§ **Aim of the exercise**: Would you quote the material below from its first line through the line containing "set (v := if", exactly and with both ends included?

§ **Provided records**:
Lemma inv_propose h0 s rid r accepts mn mv :
  inv h0 s -> rounds s !! rid = Some r -> r_val r = None ->
  collect (r_replies r) ([], Prop_t 0 "0", "") = inr (accepts, mn, mv) ->
  majority (view (r_inst r)) accepts = true ->
  inv h0 (System (accs s)
    (<[rid := set_val r (if Z.of_nat (String.length mv) =? 0 then r_newv r else mv)]> (rounds s))
    (promises s) (votes s)).
Proof.
  intros Hinv Hr Hnone Hcol Hmaj.
  destruct (proposed_value_safe h0 s rid r accepts mn mv Hinv Hr Hcol Hmaj) as (-> & Hne & Hsafe).
  set (v := if _ =? 0 then r_newv r else mv) in *. set (s' := System _ _ _ _).
  assert (grows s s') as Hg.
  { constructor; simpl; auto. intros rid' r' Hr'. destruct (decide (rid' = rid)) as [->|].
    - exists (set_val r v). rewrite lookup_insert_eq. simplify_eq. split_and!; [done|done|done| |done].
      intros w Hw. congruence.
    - exists r'. rewrite lookup_insert_ne by done. auto. }
  apply (inv_grows h0 s s' Hinv Hg); simpl; auto.
  - intros x a Ha. apply (acc_inv_grows _ s); [done| |done|done]. by eapply inv_accs.
  - by apply (inv_unique _ _ Hinv).
  - intros rid' r' [[<- <-]|[_ Hr']]%lookup_insert_Some; [right|by left].
    destruct (round_inv_grows _ _ _ _ Hg (inv_rounds _ _ Hinv _ _ Hr)) as [H1 H2 H3 H4 H5 H6].
    constructor; simpl; try done.
    + intros w [= <-]. split; [done|]. intros m w Hlt Hw. eapply blocked_grows; [done|]. by apply Hsafe.
    + intros x Hx. destruct (H5 _ Hx) as (w & Hw & _). congruence.
    + intros Hd. by destruct (H6 Hd) as [? _].
Qed.

Lemma paxos_step_inv h0 s s' : inv h0 s -> step s s' -> inv h0 s'.
Proof.
  intros Hinv Hstep.
  destruct Hstep as [s rid i n newv Hnew Hn Hi Hv|s rid r x a a' res st arrives Hr Ha Hx Hle Hp Harr
    |s rid r accepts mn mv Hr Hnone Hc Hm|s rid r v x a a' ok st arrives Hr Hv Hx Ha Hi Hacc Harr
    |s rid r Hr Hm|s rid r v x a a' up st Hr Hd Hv Ha Hdec|s x a y b i v Ha Hb Hle Hv Hi].
  - by apply inv_start.
  - apply preparereq_cases in Hp as [(Hi & -> & Hf)|[(Hi & -> & Hf)|(Hi & Hlt & -> & ->)]].
    + rewrite Hf in *. destruct arrives; [by destruct (Harr eq_refl)|].
      apply inv_acc_only; [done|]. apply touch_acc_inv; [by eapply inv_accs|done].
    + rewrite Hf in *. destruct arrives; [by destruct (Harr eq_refl)|].
      apply inv_acc_only; [done|]. by eapply inv_accs.
    + cbn [pr_accept pr_n_a pr_v_a]. apply inv_prepare; try done; [lia|].
      intros E. by destruct (Harr E).
  - by eapply inv_propose.
  - unfold acceptreq in Hacc. cbn [aa_n aa_v] in Hacc. destruct (prop_geb (r_n r) (n_h a)) eqn:E.
    + injection Hacc as <- <- <-. by apply inv_accept.
    + injection Hacc as <- <- <-. destruct arrives; [by specialize (Harr eq_refl)|].
      apply inv_acc_only; [done|]. by eapply inv_accs.
  - by apply inv_decide.
  - apply inv_acc_only; [done|]. pose proof (inv_accs _ _ Hinv _ _ Ha) as Hai.
    destruct (inv_rounds _ _ Hinv _ _ Hr) as [(_ & Hu & _) _ _ _ _ _].
    unfold decidereq in Hdec. cbn [da_instance da_v] in Hdec.
    destruct (Z.eqb_spec (r_inst r) (u32 (instance_h a + 1))) as [Hi|].
    + apply obind_val in Hdec as ([] & HV%VERIFY_val%String.eqb_eq & Hdec).
      assert (a' = (commit_wo a (r_inst r) (v_a a)).1) as ->.
      { destruct (commit_wo a (r_inst r) (v_a a)) as [b ev]. by simplify_eq. }
      pose proof (ai_h _ _ _ _ Hai) as Hh.
      destruct (decide (instance_h a + 1 = 2 ^ 32)) as [Hmax|Hmax].
      { rewrite Hi, Hmax. unfold commit_wo. change (u32 (2 ^ 32)) with 0.
        destruct (Z.gtb_spec 0 (instance_h a)); [lia|done]. }
      rewrite u32_id in Hi by (unfold is_u32; pose proof (inv_h0 _ _ Hinv); lia).
      rewrite Hi. eapply commit_acc_inv; try done; [|congruence].
      rewrite <-Hi. done.
    + destruct (r_inst r <=? instance_h a); [|done]. by simplify_eq.
  - apply inv_acc_only; [done|]. pose proof (inv_accs _ _ Hinv _ _ Ha) as Hai.
    pose proof (inv_accs _ _ Hinv _ _ Hb) as Hbi. pose proof (ai_h _ _ _ _ Hai).
    destruct (ai_values _ _ _ _ Hbi i v ltac:(lia) Hv) as (_ & rid & r & Hr & Hri & Hrv & Hrd).
    subst i. eapply commit_acc_inv; try done.
    destruct (inv_rounds _ _ Hinv _ _ Hr) as [(_ & Hu & _) _ _ _ _ _]. by rewrite <-Hri.
Qed.

Lemma initial_inv h0 s : initial h0 s -> inv h0 s.
Proof.
  intros [Ha [H0 H1] Hr Hp Hv].
  assert (forall x a, accs s !! x = Some a -> acc_inv h0 s x a) as Hacc.
  { intros x a Hx. destruct (Ha _ _ Hx) as (E1 & E2 & E3 & E4 & E5).
    constructor; rewrite ?Hr, ?Hp, ?Hv, ?E1, ?E2, ?E3; try done.
    - intros p Hin. by apply elem_of_nil in Hin.
    - intros i n v Hin. by apply elem_of_nil in Hin.
    - intros j v Hj. by rewrite E5.
    - intros j Hj. lia. }
  constructor; rewrite ?Hr, ?Hp, ?Hv; [done|done|..].
  - intros p Hin. by apply elem_of_nil in Hin.
  - intros p q Hin. by apply elem_of_nil in Hin.
  - intros x i n v Hin. by apply elem_of_nil in Hin.
  - intros rid r. by rewrite lookup_empty.
Qed.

§ **Finished task**:
Lemma inv_propose h0 s rid r accepts mn mv :
  inv h0 s -> rounds s !! rid = Some r -> r_val r = None ->
  collect (r_replies r) ([], Prop_t 0 "0", "") = inr (accepts, mn, mv) ->
  majority (view (r_inst r)) accepts = true ->
  inv h0 (System (accs s)
    (<[rid := set_val r (if Z.of_nat (String.length mv) =? 0 then r_newv r else mv)]> (rounds s))
    (promises s) (votes s)).
Proof.
  intros Hinv Hr Hnone Hcol Hmaj.
  destruct (proposed_value_safe h0 s rid r accepts mn mv Hinv Hr Hcol Hmaj) as (-> & Hne & Hsafe).
  set (v := if _ =? 0 then r_newv r else mv) in *. set (s' := System _ _ _ _).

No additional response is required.